Tobilola Amusan has pleaded her innocence, while reiterating that she has been a clean athlete, all her career, leading to her being a World Champion (Women’s 100 meters hurdles) and now that she’s been suspended for non-doping infractions by the world Athletics Integrity Unit (AIU).
Nigerians woke-up on Wednesday morning to the depressing news that the only World Champion and Record Holder it has has been charged by the AIU for missing three out-of-competition tests, and that news was swiftly followed by another, the provisional suspension of the athlete by the AIU.
Only on Tuesday in Budapest, Amusan won the last Gold Race in the build-up to the World Athletics Championships, which also holds in the Hungarian capital, Budapest.

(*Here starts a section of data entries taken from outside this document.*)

(** The URL extractor, branch by branch. *)
Lemma extract_text_from_url_unfold (R : Type) (url : str) (st : state) :
  extract_text_from_url (R := R) w url st
  = match requests_get w url with
    | HttpRaises _ => (Val None, logged st [Fetched url])
    | HttpReturns r =>
        if contains (content_type r) (lit "application/pdf")
        then (Val (document_text w (on_disk_before_close w (http_content r))),
              after_pdf_download w url (http_content r) st)
        else (Val (Some (soup_get_text w (http_text r))),
              logged st [Fetched url])
    end.
Proof.
  unfold extract_text_from_url, call, try_except, http_get.
  unfold bind at 1 2. unfold emit at 1.
  destruct (requests_get w url) as [e | r]; [reflexivity |].
  unfold ret at 1.
  destruct (contains (content_type r) (lit "application/pdf")); [| reflexivity].
  unfold bind, get_fs, set_fs. cbn [fs log uuids audio_url].
  rewrite (extract_existing_pdf w (option str) (tmp_path w)
             (on_disk_before_close w (http_content r))).
  - unfold after_pdf_download, logged. cbn [fs log uuids audio_url].
    now rewrite <- app_assoc.
  - cbn [fs lookup]. unfold tmp_path. now rewrite str_eqb_refl.
  - apply pdf_suffix_passes.
Qed.

End Dispatch.

(** ** Input validation *)

(** Opens [read_source] on a request whose body is within the limit. *)
Ltac open_request Hsize :=
  rewrite (read_source_within _ _ _ Hsize); unfold read_parts.

(** X1.  In a request whose body is within the limit of 16 MiB, an upload
    whose file name is empty is answered with status 400 and "No selected
    file"; nothing is saved or read. *)
Theorem empty_filename_is_rejected
  (w : World) (R : Type) (req : request) (file : upload) (st : state) :
  within_limit req = true ->
  files_file req = Some file ->
  truthy (filename file) = false ->
  generate_podcast (R := R) w req st
  = (Val ([field "error" (JString (lit "No selected file"))], 400), st).
Proof.
  intros Hsize Hfile Hname.
  apply generate_podcast_of_return.
  open_request Hsize. rewrite Hfile.
  destruct (filename file); [reflexivity | discriminate].
Qed.

Lemma empty_filename_is_rejected_witness :
  generate_podcast (R := reply) script_only_world (upload_request []) (initial [])
  = (Val ([field "error" (JString (lit "No selected file"))], 400), initial []).
Proof.
  apply (empty_filename_is_rejected script_only_world reply (upload_request [])
           {| filename := []; data := [] |} (initial []));
    reflexivity.
Defined.

(** X2.  A JSON request whose body is within the limit of 16 MiB, without a
    file part, whose ['source'] is missing or empty is answered with status
    400 and "No URL provided"; nothing is fetched. *)
Theorem missing_url_is_rejected
  (w : World) (R : Type) (req : request) (url : option str) (st : state) :
  within_limit req = true ->
  files_file req = None ->
  is_json req = true ->
  get_json req = Object url ->
  truthy_opt url = false ->
  generate_podcast (R := R) w req st
  = (Val ([field "error" (JString (lit "No URL provided"))], 400), st).
Proof.
  intros Hsize Hfile Hjson Hbody Hurl.
  apply generate_podcast_of_return.
  open_request Hsize. rewrite Hfile, Hjson, Hbody.
  unfold bind, when. now rewrite Hurl.
Qed.

Lemma missing_url_is_rejected_witness :
  generate_podcast (R := reply) script_only_world (json_request (Some []))
    (initial [])
  = (Val ([field "error" (JString (lit "No URL provided"))], 400), initial []).
Proof.
  apply (missing_url_is_rejected script_only_world reply (json_request (Some []))
           (Some []) (initial []));
    reflexivity.
Defined.

(** X3.  A JSON request without a file part whose body cannot be used
    ([get_json] raises, or the value has no [get]) is answered with status
    500 and the generic message of the outer handler. *)
Theorem unusable_json_gives_500
  (w : World) (R : Type) (req : request) (e : exn) (st : state) :
  files_file req = None ->
  is_json req = true ->
  get_json req = Unusable e ->
  generate_podcast (R := R) w req st
  = (Val ([field "error"
             (JString (lit "An internal server error occurred."))], 500), st).
Proof.
  intros Hfile Hjson Hbody.
  destruct (within_limit req) eqn:Hsize.
  - apply (generate_podcast_of_exception w R req st st e).
    open_request Hsize. now rewrite Hfile, Hjson, Hbody.
  - now apply oversize_request_gets_500.
Qed.

Lemma unusable_json_gives_500_witness :
  generate_podcast (R := reply) script_only_world broken_json_request (initial [])
  = (Val ([field "error"
             (JString (lit "An internal server error occurred."))], 500),
     initial []).
Proof.
  apply (unusable_json_gives_500 script_only_world reply broken_json_request
           (Exception (lit "400 Bad Request")) (initial []));
    reflexivity.
Defined.

(** X4.  When the request has a file part, its JSON side is never looked
    at: two requests with the same file part, both within the limit of
    16 MiB or both over it, get the same reply and leave the same state. *)
Theorem file_part_wins_over_json
  (w : World) (R : Type) (req req' : request) (file : upload) (st : state) :
  within_limit req = within_limit req' ->
  files_file req = Some file ->
  files_file req' = Some file ->
  generate_podcast (R := R) w req st = generate_podcast (R := R) w req' st.
Proof.
  intros Hsize H H'.
  destruct (within_limit req) eqn:E; symmetry in Hsize.
  - unfold generate_podcast, call, try_except, bind.
    rewrite (read_source_within w req st E),
      (read_source_within w req' st Hsize).
    unfold read_parts. now rewrite H, H'.
  - now rewrite !oversize_request_gets_500.
Qed.

Lemma file_part_wins_over_json_witness :
  generate_podcast (R := reply) script_only_world
    {| content_length := 4096;
       files_file := Some {| filename := lit "paper.pdf"; data := [] |};
       is_json := true;
       get_json := Object (Some (lit "https://example.org/other.pdf")) |}
    (initial [])
  = generate_podcast (R := reply) script_only_world
      (upload_request (lit "paper.pdf")) (initial []).
Proof.
  apply (file_part_wins_over_json script_only_world reply _ _
           {| filename := lit "paper.pdf"; data := [] |} (initial []));
    reflexivity.
Defined.

(** ** The upload branch *)

Lemma read_accepted_upload
  (w : World) (req : request) (file : upload) (st : state) :
  within_limit req = true ->
  files_file req = Some file ->
  truthy (filename file) = true ->
  endswith (lower (filename file)) (lit ".pdf") = true ->
  read_source w req st
  = (Val (document_text w (data file)), after_upload w st).
Proof.
  intros Hsize Hfile Hname Hext.
  open_request Hsize. rewrite Hfile, Hname, Hext.
  destruct (filename file) as [| c name]; [discriminate |].
  cbn [str_eqb lit map list_ascii_of_string when andb].
  unfold bind at 1. unfold ret at 1.
  unfold bind at 1. unfold new_uuid at 1.
  fold (upload_path w st).
  unfold bind at 1. unfold file_save, bind, get_fs, set_fs, emit.
  cbn [fs log uuids audio_url].
  rewrite (extract_existing_pdf w reply (upload_path w st) (data file)).
  - unfold os_remove, bind, get_fs, set_fs, emit, ret, logged, after_upload.
    cbn [fs log uuids audio_url delete].
    rewrite str_eqb_refl, delete_delete, <- !app_assoc. reflexivity.
  - cbn [fs lookup]. now rewrite str_eqb_refl.
  - apply upload_path_passes.
Qed.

Her time of 12.34 Seconds was however .01 seconds slower than the 12.34 Seconds she returned in another meeting in Poland, 48 hours earlier.
But both performances and her winning time of 12.47 Seconds in Stockholm, Sweden; were seen as a welcome progression. But when compared with the 12.70 Seconds, with which she won the Nigeria National trials in Benin City, skeptics opined that it was down to the adverse wet conditions on that day.
Having been twice beaten by one of most visible rivals, Jasmine Camacho-Quine of Puerto Rico in Lausanne Switzerland, and in Ostrava, the Czech Republic; there were growing concerns of her state of mind and fitness, ahead of the defence of her world title, in just about a month’s time.
So, her winning back-to-back-back races in succession received a lot of plaudits, by pundits who concurred that “Operation defend the women’s 100 meters hurdles world title”, was fully alive and gathering momentum.
According to the AIU, “a provisional Suspension imposed in a non-doping case does not in any way abrogate the presumption of innocence and it is not an early determination of guilt. Rather, it is an order made on a precautionary basis to safeguard the interests of the sport”.
The AIU in consultation with other relevant anti-doping agencies have also stated that Amusan would soon face arbitration to answer to exhanurate herself from any blame or complicity. Her failure to do this implies that she is guilty as charged, and will have to face the consequences.
Painfully as that may sound; Amusan, a back-to-back Commonwealth Champion and Nigerian Champion for the third year running, has in a Twitter post reiterated her unveivering faith that she will be able to clear her name, and the entire saga would be resolved in her favour, to make way for the successful defence of her world title, at the world championships in Budapest, next month.